Hari ini ada sangat banyak pengunjung restoran mereka membuat Aizha dan waiter lainnya sedikit kewalahan. Ada sangat banyak yang perlu dikerjakan dan tidak ada waktu istirahat. Aizha melirik arloji kecil yang melingkar di pergelangan tangan kirinya, sudah jam setengah 5. Aizha membereskan barang-barangnya karena shift nya telah berakhir. Gadis manis dengan rambut cokelat bergelombang itu pamit pada teman-temannya dan pergi meninggalkan restoran itu.

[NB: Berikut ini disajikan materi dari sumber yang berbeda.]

(** ** Delivery *)

Definition thread_port_of (s : xst) (t : nat) : ipc_port_t := if x_ipc_active (xthreads s t) then copy_of s (x_kport (xthreads s t)) else IP_NULL.
Definition task_port_of (s : xst) (k : nat) : ipc_port_t := if k_ipc_active (xtasks s k) then copy_of s (k_kport (xtasks s k)) else IP_NULL.
Lemma wp_convert_thread_to_port own s t : J own s -> wp (convert_thread_to_port t) (fun p s' => J (p :: own) s' /\ rights_only s s' /\ p = thread_port_of s t) s.
Proof.
  intros Hs. unfold convert_thread_to_port, thread_port_of, the_thread. wp_go. destruct (x_ipc_active (xthreads s t)); [by apply wp_ipc_port_make_send|].
  apply wp_ret. split_and!; [by eapply Inv_perm | auto with dt | done].
Qed.
Lemma wp_convert_task_to_port own s k : J own s -> wp (convert_task_to_port k) (fun p s' => J (p :: own) s' /\ rights_only s s' /\ p = task_port_of s k) s.
Proof.
  intros Hs. unfold convert_task_to_port, task_port_of, the_task. wp_go. destruct (k_ipc_active (xtasks s k)); [by apply wp_ipc_port_make_send|].
  apply wp_ret. split_and!; [by eapply Inv_perm | auto with dt | done].
Qed.
Lemma rights_same_ports s s' : rights_only s s' -> same_ports s s'.
Proof. by intros [? _]. Qed.
Lemma thread_port_same s s' t : rights_only s s' -> thread_port_of s' t = thread_port_of s t.
Proof. intros Hr. unfold thread_port_of. pose proof (copy_of_same s s' (x_kport (xthreads s t)) (rights_same_ports _ _ Hr)). destruct Hr as [(_ & -> & _) _]. by destruct (x_ipc_active _). Qed.
Lemma thread_port_is s t : port_of_thread s t (thread_port_of s t).
Proof. intros n. unfold thread_port_of. destruct (x_ipc_active _); [|done]. destruct (x_kport (xthreads s t)); cbn; try done. by destruct (ip_active _). Qed.

Section Delivery.
Context `{W : World}.

(** The rights that are taken for the message are given back, whatever the server says. *)
Lemma wp_deliver own s cur t exception code h n b Q :
  J own s -> x_active (xthreads s t) || x_inspection (xthreads s t) = true -> (exception < EXC_TYPES_COUNT)%nat ->
  (forall t', h = HThread t' -> actions s !! h <> None) ->
  port (action_of (actions_at s h) exception) = IP n -> ip_active (ports s n) = true -> behavior (action_of (actions_at s h) exception) = b ->
  (forall s1, let tp := thread_port_of s t in let kp := task_port_of s (x_task (xthreads s t)) in
    J (tp :: kp :: IP n :: own) s1 -> rights_only s s1 ->
    let code64 := has b MACH_EXCEPTION_CODES in
    wp (exception_raise code64 cur n tp kp exception (if code64 then code else (s32 (fst code), s32 (snd code))))
      (fun kr s2 => J (tp :: kp :: IP n :: own) s2 /\ forall s3, rights_only s2 s3 -> J own s3 -> Q kr s3) s1) ->
  wp (exception_deliver cur t exception code h) Q s.
Proof.
  intros Hs Ha He Hh Hp Hn Hb HQ. unfold exception_deliver, the_thread, the_actions, the_port. wp_go. rewrite <- negb_orb, Ha. cbn [negb]. wp_go.
  assert (Hact : (match h with HThread _ => actions s !! h | _ => Some (actions_at s h) end) = Some (actions_at s h)).
  { destruct h as [t'| |]; try done. unfold actions_at. specialize (Hh t' eq_refl). by destruct (actions s !! HThread t'). }
  rewrite Hact. apply Nat.leb_gt in He. rewrite He, Hp, Hb. wp_go. rewrite Hn. cbn [negb].
  assert (clr b MACH_EXCEPTION_MASK = EXCEPTION_DEFAULT) as ->.
  { rewrite <- Hb. apply (inv_behavior _ _ s Hs h exception). by rewrite Hp. }
  change (EXCEPTION_DEFAULT =? EXCEPTION_STATE) with false. change (EXCEPTION_DEFAULT =? EXCEPTION_STATE_IDENTITY) with false. cbn [orb Z.eqb EXCEPTION_DEFAULT Pos.eqb].
  apply wp_bind. eapply wp_mono; [exact (wp_right_add plain own s n Hs)|]. intros _ s1 (H1 & Hr1).
  apply wp_bind. eapply wp_mono; [exact (wp_convert_task_to_port _ s1 _ H1)|]. intros kp s2 (H2 & Hr2 & Hkp).
  apply wp_bind. eapply wp_mono; [exact (wp_convert_thread_to_port _ s2 t H2)|]. intros tp s3 (H3 & Hr3 & Htp).
  assert (Hr12 : rights_only s s2) by by eapply rights_only_trans. rewrite (thread_port_same s s2 t Hr12) in Htp.
  assert (Hkp' : kp = task_port_of s (x_task (xthreads s t))).
  { rewrite Hkp. unfold task_port_of. rewrite (copy_of_same s s1 _ (rights_same_ports _ _ Hr1)). by destruct Hr1 as [(_ & _ & -> & _) _]. }
  subst tp. rewrite Hkp' in H3 |- *. apply wp_bind. eapply wp_mono; [apply (HQ s3 H3); by eapply rights_only_trans|]. clear HQ.
  intros kr s4 (H4 & HQ). cbv zeta. apply wp_bind. eapply wp_mono; [apply (wp_ipc_port_release_send plain (thread_port_of s t :: IP n :: own)); eapply Inv_perm; [exact H4|]; intros m; cbn; lia|].
  intros _ s5 (H5 & Hr5). apply wp_bind. eapply wp_mono; [exact (wp_ipc_port_release_send plain _ s5 _ H5)|].
  intros _ s6 (H6 & Hr6). apply wp_bind. eapply wp_mono; [exact (wp_ipc_port_release_send plain _ s6 _ H6)|].
  intros _ s7 (H7 & Hr7). apply wp_ret. apply HQ; [|done]. eapply rights_only_trans; [exact Hr5|]. by eapply rights_only_trans.
Qed.

(** ... and the kernel's own server takes nothing. *)
Lemma wp_ux_raise own s cur code64 n tp kp t exception code :
  J own s -> ux_handler_port s = IP n -> port_of_thread s t tp -> x_processing_signal (xthreads s t) = true ->
  wp (exception_raise code64 cur n tp kp exception code) (fun kr s' =>
    kr = (if converts s cur tp kp t then KERN_SUCCESS else KERN_INVALID_ARGUMENT) /\ J own s' /\
    quiet s s' (threads_after s (converts s cur tp kp t) t exception code)) s.
Proof.
  intros Hs Hu Ht Hproc. unfold exception_raise. wp_go. rewrite bool_decide_eq_true_2 by done. apply wp_bind.
  eapply wp_mono; [exact (wp_ipc_object_copyin plain own s _ Hs)|]. intros _ s1 (H1 & Hr1). apply wp_bind.
  eapply wp_mono; [exact (wp_ipc_object_copyin plain _ s1 tp H1)|]. intros _ s2 (H2 & Hr2). apply wp_bind.
  eapply wp_mono; [exact (wp_ipc_object_copyin plain _ s2 kp H2)|]. intros _ s3 (H3 & Hr3).
  assert (Hr : rights_only s s3) by (eapply rights_only_trans; [exact Hr1|]; by eapply rights_only_trans).
  assert (Hx : xthreads s3 = xthreads s) by apply Hr. assert (Hu3 : ux_handler_port s3 = IP n) by (rewrite <- Hu; apply Hr).
  assert (Hc : converts s3 cur tp kp t = converts s cur tp kp t).
  { unfold converts. by rewrite (quiet_thread_port s s3), (quiet_task_port s s3) by by apply quiet_rights. }
  assert (H3' : J (tp :: kp :: IP n :: own) s3) by (eapply Inv_perm; [exact H3|]; intros m; cbn; lia).
  apply wp_bind. assert (Hw : wp ((if code64 then catch_mach_exception_raise else catch_exception_raise) cur (IP n) tp kp exception code) (fun kr s' =>
    kr = (if converts s cur tp kp t then KERN_SUCCESS else KERN_INVALID_ARGUMENT) /\ J ((if converts s cur tp kp t then [] else [tp; kp]) ++ IP n :: own) s' /\
    quiet s3 s' (threads_after s (converts s cur tp kp t) t exception code)) s3).
  { pose proof (wp_catch (IP n :: own) s3 cur (IP n) tp kp t exception code H3' Hu3) as Hw. unfold port_of_thread, threads_after in *. rewrite Hx, Hc in Hw.
    specialize (Hw Ht Hproc). destruct code64; [done|]. unfold catch_exception_raise. wp_go. rewrite Hu3, bool_decide_eq_false_2 by (intros Hn; by apply Hn). done. }
  eapply wp_mono; [exact Hw|]. intros kr s4 (-> & H4 & Hq4). apply wp_bind.
  assert (Hq : quiet s s4 (threads_after s (converts s cur tp kp t) t exception code)) by (eapply quiet_trans; [by apply quiet_rights | exact Hq4]).
  eapply wp_mono; [apply (wp_ipc_port_release_send plain ((if converts s cur tp kp t then [] else [tp; kp]) ++ own)); eapply Inv_perm; [exact H4|]|].
  { intros m. cbn. rewrite !rights_app. cbn. lia. }
  intros _ s5 (H5 & Hr5). apply wp_bind. apply (wp_mono _ (fun _ s' => J own s' /\ rights_only s5 s')).
  - destruct (converts s cur tp kp t); cbn [Z.eqb KERN_SUCCESS KERN_INVALID_ARGUMENT]; [apply wp_ret; auto with dt|]. apply wp_bind.
    eapply wp_mono; [exact (wp_ipc_port_release_send plain _ s5 tp H5)|]. intros _ s6 (H6 & Hr6).
    eapply wp_mono; [exact (wp_ipc_port_release_send plain _ s6 kp H6)|]. intros _ s7 (? & ?). split; [done | by eapply rights_only_trans].
  - intros _ s6 (H6 & Hr6). apply wp_ret. split_and!; [done | done|]. eapply quiet_after; [by eapply quiet_after | done].
Qed.
End Delivery.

​Aizha gadis yang cantik, wajahnya mungil dengan mata cokelat dan bulu mata panjang dan lentik dengan alami, rambut panjangnya berwarna cokelat seperti matanya dan bergelombang, memiliki tubuh tinggi dan ramping, sebenarnya dia masuk kriteria menjadi model, namun sayangnya dia tak memiliki kesempatan. Gadis itu berjalan santai dengan headset yang terpasang di kedua telinganya. Perjalanannya berakhir di sebuah toserba yang tak begitu besar, sejujurnya pemilik toko ini sudah tua dan toko ini juga tidak memiliki banyak pengunjung, tapi pria itu belum mau menutup tokonya dan alhasil memperkerjakan Aizha. Sebenarnya dia ingin mengambil cuti malam ini namun yeah Rafy membatalkan janji kencan mereka.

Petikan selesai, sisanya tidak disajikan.